(* ===== verification/Symlink.v ===== *)
(** * Symbolic links inside a root directory

    The package pkg/symlink (fs.go), which evaluates the symbolic links of a
    path as a process confined to a root directory would, and its callers in
    the container: [GetResourcePath], [GetRootResourcePath]
    (container/container.go).

    The file system is what [os.Lstat] and [os.Readlink] answer at the time of
    the call ([FS]); the loop works on strings, as the code does.  The
    specification is a relation ([resolves]) on lists of names: the resolution
    of a path in a process whose root directory is [root]. *)

From S2P Require Import Prelude GoStrings Filepath.

(** ** Data *)

(** Errors of the [os] functions: [os.IsNotExist] or another one. *)
Inductive oserr := NotExist | OSError (msg : string).
#[global] Instance oserr_dec : EqDecision oserr.
Proof. solve_decision. Defined.

(** The part of [os.FileMode] that the code looks at. *)
Inductive mode := ModeDir | ModeSymlink | ModeOther.
#[global] Instance mode_dec : EqDecision mode.
Proof. solve_decision. Defined.

(** The file system at the time of a call. *)
Record FS := mkFS {
  Lstat : string → outcome oserr mode;
  Readlink : string → outcome oserr string
}.

Inductive symlinkError :=
| NotInScope (path root : string)
| TooManyLinks (path : string)
| FSError (e : oserr).

(** ** The code *)

Definition maxIter : nat := 255.

(** The next path component and the rest: [strings.IndexRune(path, '/')]. *)
Definition next_component (path : string) : string * string :=
  match Cut sep path with
  | (p, None) => (p, "")
  | (p, Some rest) => (p, rest)
  end.

(** The loop, with the number of iterations that are left. *)
Fixpoint eval_loop (fs : FS) (originalPath root : string) (left : nat) (path b : string) :
    outcome symlinkError string :=
  if decide (path = "") then Ok b
  else match left with
  | O => Err (TooManyLinks originalPath)
  | S left' =>
      let '(p, path') := next_component path in
      let continue := eval_loop fs originalPath root left' path' in
      if decide (p = "") then continue b
      else
        let cleanP := Clean ("/" +:+ b +:+ p) in
        if decide (cleanP = "/") then continue ""
        else
          let fullP := Clean (root +:+ cleanP) in
          match Lstat fs fullP with
          | Err NotExist => continue (b +:+ p +:+ "/")
          | Err e => Err (FSError e)
          | Panic m => Panic m
          | Ok fi =>
              if decide (fi = ModeSymlink) then
                match Readlink fs fullP with
                | Err e => Err (FSError e)
                | Panic m => Panic m
                | Ok dest =>
                    let b' := if IsAbs dest then "" else b in
                    eval_loop fs originalPath root left' (dest +:+ "/" +:+ path') b'
                end
              else continue (b +:+ p +:+ "/")
          end
  end.

(** [path[len(root):]]. *)
Definition drop_bytes (n : nat) (s : string) : string := String.substring n (String.length s - n) s.

Definition evalSymlinksInScope (fs : FS) (path root0 : string) : outcome symlinkError string :=
  let root := Clean root0 in
  if decide (path = root) then Ok path
  else if negb (HasPrefix path root) then Err (NotInScope path root)
  else
    let path1 := drop_bytes (String.length root) path in
    let path2 := if decide (root = "/") then "/" +:+ path1 else path1 in
    if negb (HasPrefix path2 "/") then Err (NotInScope path2 root)
    else match eval_loop fs path root (S maxIter) (Clean path2) "" with
         | Ok b => Ok (Clean (root +:+ Clean ("/" +:+ b)))
         | Err e => Err e
         | Panic m => Panic m
         end.

(** The current directory [wd] is what [os.Getwd] returns. *)
Definition FollowSymlinkInScope (fs : FS) (wd path root : string) : outcome symlinkError string :=
  evalSymlinksInScope fs (Abs wd path) (Abs wd root).

(** container/container_unix.go and container/container.go. *)
Definition cleanResourcePath (path : string) : string := PathJoin ["/"; path].

Definition GetResourcePath (fs : FS) (wd BaseFS path : string) : outcome symlinkError string :=
  FollowSymlinkInScope fs wd (PathJoin [BaseFS; cleanResourcePath path]) BaseFS.

Definition GetRootResourcePath (fs : FS) (wd Root path : string) : outcome symlinkError string :=
  let cleanPath := PathJoin ["/"; path] in
  FollowSymlinkInScope fs wd (PathJoin [Root; cleanPath]) Root.

(** ** The specification *)

(** The host path of the directory or file [cur] (last name first) below the
    root directory with the names [rl]. *)
Definition host (rl cur : list string) : string := abs_path (rl ++ rev cur).

(** What the directory entry is for a walk. *)
Definition plain (fs : FS) (p : string) : Prop :=
  Lstat fs p = Err NotExist ∨ ∃ m, Lstat fs p = Ok m ∧ m ≠ ModeSymlink.

Definition links_to (fs : FS) (p dest : string) : Prop :=
  Lstat fs p = Ok ModeSymlink ∧ Readlink fs p = Ok dest.

(** [resolves fs rl n cur todo cur']: a process whose root directory is
    [abs_path rl] and whose current directory is [cur] resolves the elements
    [todo] to [cur'] after looking at [n] elements.  A parent directory of the
    root is the root, an absolute link starts from the root. *)
Inductive resolves (fs : FS) (rl : list string) : nat → list string → list string → list string → Prop :=
| resolves_done cur : resolves fs rl 0 cur [] cur
| resolves_stay n cur c todo cur' :
    c = "" ∨ c = "." →
    resolves fs rl n cur todo cur' → resolves fs rl (S n) cur (c :: todo) cur'
| resolves_up n cur todo cur' :
    resolves fs rl n (tail cur) todo cur' → resolves fs rl (S n) cur (".." :: todo) cur'
| resolves_name n cur c todo cur' :
    name_ok c → plain fs (host rl (c :: cur)) →
    resolves fs rl n (c :: cur) todo cur' → resolves fs rl (S n) cur (c :: todo) cur'
| resolves_link n cur c dest todo cur' :
    name_ok c → links_to fs (host rl (c :: cur)) dest →
    resolves fs rl n (if IsAbs dest then [] else cur) (Split sep dest ++ todo) cur' →
    resolves fs rl (S n) cur (c :: todo) cur'.

(** ** From strings to names *)

(** The elements that the loop reads from [path]: those of [Split] without the
    empty one after the last separator. *)
Definition tokens (path : string) : list string :=
  let l := Split sep path in
  match rev l with
  | "" :: r => rev r
  | _ => l
  end.

(** The names of the current directory that the buffer [b] stands for. *)
Definition stack (b : string) : list string := walk [] (Split sep b).

Lemma tokens_concat s t : tokens (s +:+ String sep t) = Split sep s ++ tokens t.
Proof.
  unfold tokens. rewrite Split_concat, rev_app_distr.
  destruct (rev (Split sep t)) as [|x r] eqn:E.
  - apply (f_equal (@rev string)) in E. rewrite rev_involutive in E. by apply Split_not_nil in E.
  - apply (f_equal (@rev string)) in E. rewrite rev_involutive in E. simpl in E.
    simpl. destruct x; [|done]. by rewrite rev_app_distr, rev_involutive.
Qed.

Lemma tokens_empty : tokens "" = [].
Proof. done. Qed.

Lemma Cut_Some_nosep c s h rest :
  Cut c s = (h, Some rest) → s = h +:+ String c rest ∧ ContainsByte c h = false.
Proof.
  revert h. induction s as [|a s IH]; intros h; simpl; [done|].
  destruct (ascii_dec a c) as [->|Hne]; [by intros [= <- <-]|].
  destruct (Cut c s) as [x [y|]]; [|done]. intros [= <- <-].
  destruct (IH x eq_refl) as [-> Hx]. split; [done|]. simpl. by destruct (ascii_dec a c).
Qed.

Lemma Cut_None_nosep c s h : Cut c s = (h, None) → s = h ∧ ContainsByte c h = false.
Proof.
  revert h. induction s as [|a s IH]; intros h; simpl; [by intros [= <-]|].
  destruct (ascii_dec a c) as [->|Hne]; [done|].
  destruct (Cut c s) as [x [y|]]; [done|]. intros [= <-].
  destruct (IH x eq_refl) as [-> Hx]. split; [done|]. simpl. by destruct (ascii_dec a c).
Qed.
Lemma Delete_spec q : ∀ pre root added old,
  Forall name_ok (pre ++ q) → wf_old old →
  mkChange (abs_path (pre ++ q)) ChangeDelete ∈ addChanges (abs_path pre) root added info old ↔
  ∃ q' x n, q = q' ++ [x] ∧ tree_at info q' = Some n ∧ (q' = [] ∧ root = true ∨ mode_isDir (stat n) = true) ∧
    tree_at info q = None ∧ is_Some (old_at old q).
Proof using Hi.
  revert info Hi. induction q as [|x q IH]; intros info Hi pre root added old Hok Hold.
  - rewrite app_nil_r in Hok |- *. rewrite self_change by done. split; [destruct old; naive_solver|].
    intros (q' & x & n & E & _). by destruct q'.
  - rewrite addChanges_cons, inner_step by done. cbn [tree_at].
    assert (Hok' : Forall name_ok ((pre ++ [x]) ++ q)) by (by rewrite <-app_assoc).
    destruct (old_children_wf root info old Hold) as (_ & _ & Hold').
    destruct (assoc x (children info)) as [n|] eqn:Hn.
    + destruct (wf_child _ _ _ Hi Hn) as (Hwn & _ & _).
      rewrite (old_at_cons root info old x n) by done.
      transitivity (mkChange (abs_path ((pre ++ [x]) ++ q)) ChangeDelete ∈
        addChanges (abs_path (pre ++ [x])) false (child_flag (assoc x (old_children root info old)) n) n
          (assoc x (old_children root info old))).
      { split; [intros [(? & [= <-] & H)|?]; [|naive_solver]; apply child_change in H; naive_solver|].
        intros H. left. exists n. split; [done|]. apply child_change; auto. }
      rewrite IH by eauto. split.
      * intros (q' & y & m & -> & Hm & Hd & Hq & Ho). exists (x :: q'), y, m. split_and!; [done| |naive_solver|done|done].
        cbn [tree_at]. by rewrite Hn.
      * intros (q' & y & m & E & Hm & Hd & Hq & Ho). destruct q' as [|x' q']; [simplify_eq/=|].
        injection E as <- ->. cbn [tree_at] in Hm. rewrite Hn in Hm. exists q', y, m. naive_solver.
    + split.
      * intros [(? & ? & _)|(-> & _ & _ & Ho)]; [done|]. exists [], x, info.
        unfold old_children in Ho. destruct old as [o|]; [|done].
        destruct (root || mode_isDir (stat info)) eqn:Ed; [|done].
        split_and!; [done|done|destruct root; auto|done|]. simpl. by destruct (assoc x (children o)).
      * intros (q' & y & m & E & Hm & Hd & _ & Ho). right. destruct q' as [|x' q'].
        -- injection E as <- ->. cbn [tree_at] in Hm. injection Hm as <-. split_and!; [done..|].
           unfold old_children. destruct old as [o|]; [|by destruct Ho].
           replace (root || mode_isDir (stat info)) with true
             by (destruct Hd as [[_ ->]| ->]; by rewrite ?orb_true_r).
           cbn [old_at tree_at] in Ho. destruct (assoc x (children o)); [done|by destruct Ho].
        -- injection E as <- ->. cbn [tree_at] in Hm. by rewrite Hn in Hm.
Qed.

(** Modified nodes below the root of the comparison. *)
Lemma Modify_spec q : ∀ x pre root added old,
  Forall name_ok (pre ++ x :: q) → wf_old old →
  mkChange (abs_path (pre ++ x :: q)) ChangeModify ∈ addChanges (abs_path pre) root added info old ↔
  ∃ n o, tree_at info (x :: q) = Some n ∧ old_at old (x :: q) = Some o ∧
    (childDifferent o n = true ∨
     (mode_isDir (stat n) = true ∧ inner_changes (pre ++ x :: q) false n (Some o) ≠ [])).
Proof using Hi.
  revert info Hi. induction q as [|y q IH]; intros info Hi x pre root added old Hok Hold.
  - rewrite addChanges_step by (try done; by right).
    pose proof Hok as [Hpre [Hx _]%Forall_cons]%Forall_app.
    destruct (old_children_wf root info old Hold) as (_ & _ & Hold').
    cbn [tree_at]. destruct (assoc x (children info)) as [n|] eqn:Hn;
      [|split; [by intros (? & ? & _)|by intros (? & ? & ? & _)]].
    destruct (wf_child _ _ _ Hi Hn) as (Hwn & _ & _).
    rewrite (old_at_cons root info old x n) by done. rewrite app_nil_r.
    specialize (Hold' x). destruct (assoc x (old_children root info old)) as [o|] eqn:Eo; cbn [old_at tree_at child_flag].
    2:{ split; [|by intros (? & ? & _ & ? & _)]. intros (? & [= <-] & [[? _]|H]); [done|].
        apply self_change in H; [done|apply Forall_app; auto|done|done]. }
    split.
    + intros (? & [= <-] & [(? & _)|H]); [naive_solver|].
      apply self_change in H as (_ & Hin & Hd & Hf & _); [|apply Forall_app; auto|done|done].
      exists n, o. cbn [orb] in Hd. auto.
    + intros (? & ? & [= <-] & [= <-] & H). exists n. split; [done|].
      destruct (childDifferent o n) eqn:Ef; [by left|]. right. destruct H as [?|[Hd Hin]]; [done|].
      apply self_change; [apply Forall_app; auto|done|done|]. split_and!; [done..|]. by destruct pre.
  - rewrite addChanges_step by (try done; by left).
    assert (Hok' : Forall name_ok ((pre ++ [x]) ++ y :: q)) by (by rewrite <-app_assoc).
    destruct (old_children_wf root info old Hold) as (_ & _ & Hold').
    cbn [tree_at]. destruct (assoc x (children info)) as [n|] eqn:Hn;
      [|split; [by intros (? & ? & _)|by intros (? & ? & ? & _)]].
    destruct (wf_child _ _ _ Hi Hn) as (Hwn & _ & _).
    rewrite (old_at_cons root info old x n (y :: q)) by done.
    replace (pre ++ x :: y :: q) with ((pre ++ [x]) ++ y :: q) by (by rewrite <-app_assoc).
    change (match assoc y (children n) with Some c => tree_at c q | None => None end) with (tree_at n (y :: q)).
    rewrite <-(IH n Hwn y (pre ++ [x]) false (child_flag (assoc x (old_children root info old)) n)) by eauto.
    naive_solver.
Qed.
End spec_cases.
• • • •
• [ACTIVITY] Considering only the material above, set down every line from the one with "empty one after the last separator. *)" to the one with "revert info Hi. induction q as [|x", inclusive, exactly as written.

• [SOLUTION FOR THIS TASK]
    empty one after the last separator. *)
Definition tokens (path : string) : list string :=
  let l := Split sep path in
  match rev l with
  | "" :: r => rev r
  | _ => l
  end.

(** The names of the current directory that the buffer [b] stands for. *)
Definition stack (b : string) : list string := walk [] (Split sep b).

Lemma tokens_concat s t : tokens (s +:+ String sep t) = Split sep s ++ tokens t.
Proof.
  unfold tokens. rewrite Split_concat, rev_app_distr.
  destruct (rev (Split sep t)) as [|x r] eqn:E.
  - apply (f_equal (@rev string)) in E. rewrite rev_involutive in E. by apply Split_not_nil in E.
  - apply (f_equal (@rev string)) in E. rewrite rev_involutive in E. simpl in E.
    simpl. destruct x; [|done]. by rewrite rev_app_distr, rev_involutive.
Qed.

Lemma tokens_empty : tokens "" = [].
Proof. done. Qed.

Lemma Cut_Some_nosep c s h rest :
  Cut c s = (h, Some rest) → s = h +:+ String c rest ∧ ContainsByte c h = false.
Proof.
  revert h. induction s as [|a s IH]; intros h; simpl; [done|].
  destruct (ascii_dec a c) as [->|Hne]; [by intros [= <- <-]|].
  destruct (Cut c s) as [x [y|]]; [|done]. intros [= <- <-].
  destruct (IH x eq_refl) as [-> Hx]. split; [done|]. simpl. by destruct (ascii_dec a c).
Qed.

Lemma Cut_None_nosep c s h : Cut c s = (h, None) → s = h ∧ ContainsByte c h = false.
Proof.
  revert h. induction s as [|a s IH]; intros h; simpl; [by intros [= <-]|].
  destruct (ascii_dec a c) as [->|Hne]; [done|].
  destruct (Cut c s) as [x [y|]]; [done|]. intros [= <-].
  destruct (IH x eq_refl) as [-> Hx]. split; [done|]. simpl. by destruct (ascii_dec a c).
Qed.
Lemma Delete_spec q : ∀ pre root added old,
  Forall name_ok (pre ++ q) → wf_old old →
  mkChange (abs_path (pre ++ q)) ChangeDelete ∈ addChanges (abs_path pre) root added info old ↔
  ∃ q' x n, q = q' ++ [x] ∧ tree_at info q' = Some n ∧ (q' = [] ∧ root = true ∨ mode_isDir (stat n) = true) ∧
    tree_at info q = None ∧ is_Some (old_at old q).
Proof using Hi.
  revert info Hi. induction q as [|x q IH]; intros info Hi pre root added old Hok Hold.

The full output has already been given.